What is needed:
Repeat the data precisely as given.

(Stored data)
################
Lemma stays_call f args t : stays f → Forall stays args → stays (sem_call callf f args t).
Proof using Type.
  intros Hf Hargs. unfold sem_call. destruct (type_eq _ _); [done|]. apply stays_operands; [by apply List.Forall_rev|].
  intros vals. apply stays_value; [done|]. intros fv σ r Hr. destruct fv; try done.
  apply bind_Some in Hr as ([w g] & _ & [= <-]). eauto.
Qed.
Lemma stays_builtin b args t : Forall stays args → stays (sem_builtin callf string_table imports b args t).
Proof using Type.
  intros Hargs. unfold sem_builtin. destruct (StringTable.get_if_exists _ _); [|done]. apply stays_call; [apply stays_give|done].
Qed.
Lemma stays_struct ms : Forall stays ms → stays (sem_struct ms).
Proof using Type. intros Hms. apply stays_operands; [by apply List.Forall_rev|]. intros. apply stays_give. Qed.
Lemma stays_choose c t e : stays t → stays e → stays (choose c t e).
Proof using Type. intros Ht He. unfold choose. destruct (is_truth c); [|done]. by destruct (c =? 0)%Z. Qed.
Lemma stays_if c t e : stays c → stays t → stays e → stays (sem_if c t e).
Proof using Type. intros Hc Ht He. apply stays_value; [done|]. intros v. destruct v; try done. by apply stays_choose. Qed.
Lemma stays_if_let x m t e : stays m → stays t → stays e → stays (sem_if_let x m t e).
Proof using Type.
  intros Hm Ht He. apply stays_value; [done|]. intros v σ r ([tag held] & _ & Hr)%bind_Some.
  revert σ r Hr. apply stays_choose; [|done]. intros σ r (y & _ & Hr)%bind_Some. revert σ r Hr. apply stays_scoped.
  intros σ r Hr. destruct (Ht _ _ Hr) as (w & σ' & -> & Hl). do 2 eexists. split; [done|]. cbn in Hl. lia.
Qed.
Lemma stays_while k c b : stays c → goes b → stays (sem_while k c b).
Proof using Type.
  intros Hc Hb. induction k as [|k IH]; [done|]. cbn [sem_while]. apply stays_if; [done| |apply stays_skip].
  apply stays_then; [by apply stays_scoped|done].
Qed.
Lemma stays_filter m : stays m → stays (λ σ, r ← m σ; match r with RVal (Some _) _ => None | r => Some r end).
Proof using Type.
  intros Hm σ r (r1 & Hr & Hk)%bind_Some. destruct (Hm _ _ Hr) as ([w|] & σ1 & -> & Hl); [done|]. injection Hk as <-. eauto.
Qed.

Lemma stays_list es : Forall stays_node (NExpr <$> es) → Forall stays (map ev es).
Proof using Type. induction es; [constructor|]. intros [? ?]%list.Forall_cons. constructor; auto. Qed.
Lemma stays_stats l : Forall stays_node (NStat <$> l) → Forall goes (map evs l).
Proof using Type. induction l; [constructor|]. intros [? ?]%list.Forall_cons. constructor; auto. Qed.
Lemma stays_fields l : Forall stays_node (NField <$> l) → Forall stays (map (λ f, ev (fi_value f)) l).
Proof using Type. induction l; [constructor|]. intros [? ?]%list.Forall_cons. constructor; auto. Qed.
Lemma stays_block b : Forall stays_node (block_nodes b) → stays (evb b).
Proof using Type.
  destruct b as [body ret scope]. intros [Hb Hr]%list.Forall_app. cbn [eval_block eval_expr].
  apply stays_scoped, goes_then; [by apply goes_sequence, stays_stats|]. apply stays_goes. destruct ret; [|apply stays_skip].
  by apply list.Forall_cons in Hr as [? _].
Qed.
Lemma stays_else o : Forall stays_node (flat_map block_nodes (olist o)) → stays (match o with Some b => evb b | None => skip end).
Proof using Type. destruct o as [b|]; [|intros; apply stays_skip]. cbn. rewrite app_nil_r. apply stays_block. Qed.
################
Exercise output:
Lemma stays_call f args t : stays f → Forall stays args → stays (sem_call callf f args t).
Proof using Type.
  intros Hf Hargs. unfold sem_call. destruct (type_eq _ _); [done|]. apply stays_operands; [by apply List.Forall_rev|].
  intros vals. apply stays_value; [done|]. intros fv σ r Hr. destruct fv; try done.
  apply bind_Some in Hr as ([w g] & _ & [= <-]). eauto.
Qed.
Lemma stays_builtin b args t : Forall stays args → stays (sem_builtin callf string_table imports b args t).
Proof using Type.
  intros Hargs. unfold sem_builtin. destruct (StringTable.get_if_exists _ _); [|done]. apply stays_call; [apply stays_give|done].
Qed.
Lemma stays_struct ms : Forall stays ms → stays (sem_struct ms).
Proof using Type. intros Hms. apply stays_operands; [by apply List.Forall_rev|]. intros. apply stays_give. Qed.
Lemma stays_choose c t e : stays t → stays e → stays (choose c t e).
Proof using Type. intros Ht He. unfold choose. destruct (is_truth c); [|done]. by destruct (c =? 0)%Z. Qed.
Lemma stays_if c t e : stays c → stays t → stays e → stays (sem_if c t e).
Proof using Type. intros Hc Ht He. apply stays_value; [done|]. intros v. destruct v; try done. by apply stays_choose. Qed.
Lemma stays_if_let x m t e : stays m → stays t → stays e → stays (sem_if_let x m t e).
Proof using Type.
  intros Hm Ht He. apply stays_value; [done|]. intros v σ r ([tag held] & _ & Hr)%bind_Some.
  revert σ r Hr. apply stays_choose; [|done]. intros σ r (y & _ & Hr)%bind_Some. revert σ r Hr. apply stays_scoped.
  intros σ r Hr. destruct (Ht _ _ Hr) as (w & σ' & -> & Hl). do 2 eexists. split; [done|]. cbn in Hl. lia.
Qed.
Lemma stays_while k c b : stays c → goes b → stays (sem_while k c b).
Proof using Type.
  intros Hc Hb. induction k as [|k IH]; [done|]. cbn [sem_while]. apply stays_if; [done| |apply stays_skip].
  apply stays_then; [by apply stays_scoped|done].
Qed.
Lemma stays_filter m : stays m → stays (λ σ, r ← m σ; match r with RVal (Some _) _ => None | r => Some r end).
Proof using Type.
  intros Hm σ r (r1 & Hr & Hk)%bind_Some. destruct (Hm _ _ Hr) as ([w|] & σ1 & -> & Hl); [done|]. injection Hk as <-. eauto.
Qed.

Lemma stays_list es : Forall stays_node (NExpr <$> es) → Forall stays (map ev es).
Proof using Type. induction es; [constructor|]. intros [? ?]%list.Forall_cons. constructor; auto. Qed.
Lemma stays_stats l : Forall stays_node (NStat <$> l) → Forall goes (map evs l).
Proof using Type. induction l; [constructor|]. intros [? ?]%list.Forall_cons. constructor; auto. Qed.
Lemma stays_fields l : Forall stays_node (NField <$> l) → Forall stays (map (λ f, ev (fi_value f)) l).
Proof using Type. induction l; [constructor|]. intros [? ?]%list.Forall_cons. constructor; auto. Qed.
Lemma stays_block b : Forall stays_node (block_nodes b) → stays (evb b).
Proof using Type.
  destruct b as [body ret scope]. intros [Hb Hr]%list.Forall_app. cbn [eval_block eval_expr].
  apply stays_scoped, goes_then; [by apply goes_sequence, stays_stats|]. apply stays_goes. destruct ret; [|apply stays_skip].
  by apply list.Forall_cons in Hr as [? _].
Qed.
Lemma stays_else o : Forall stays_node (flat_map block_nodes (olist o)) → stays (match o with Some b => evb b | None => skip end).
Proof using Type. destruct o as [b|]; [|intros; apply stays_skip]. cbn. rewrite app_nil_r. apply stays_block. Qed.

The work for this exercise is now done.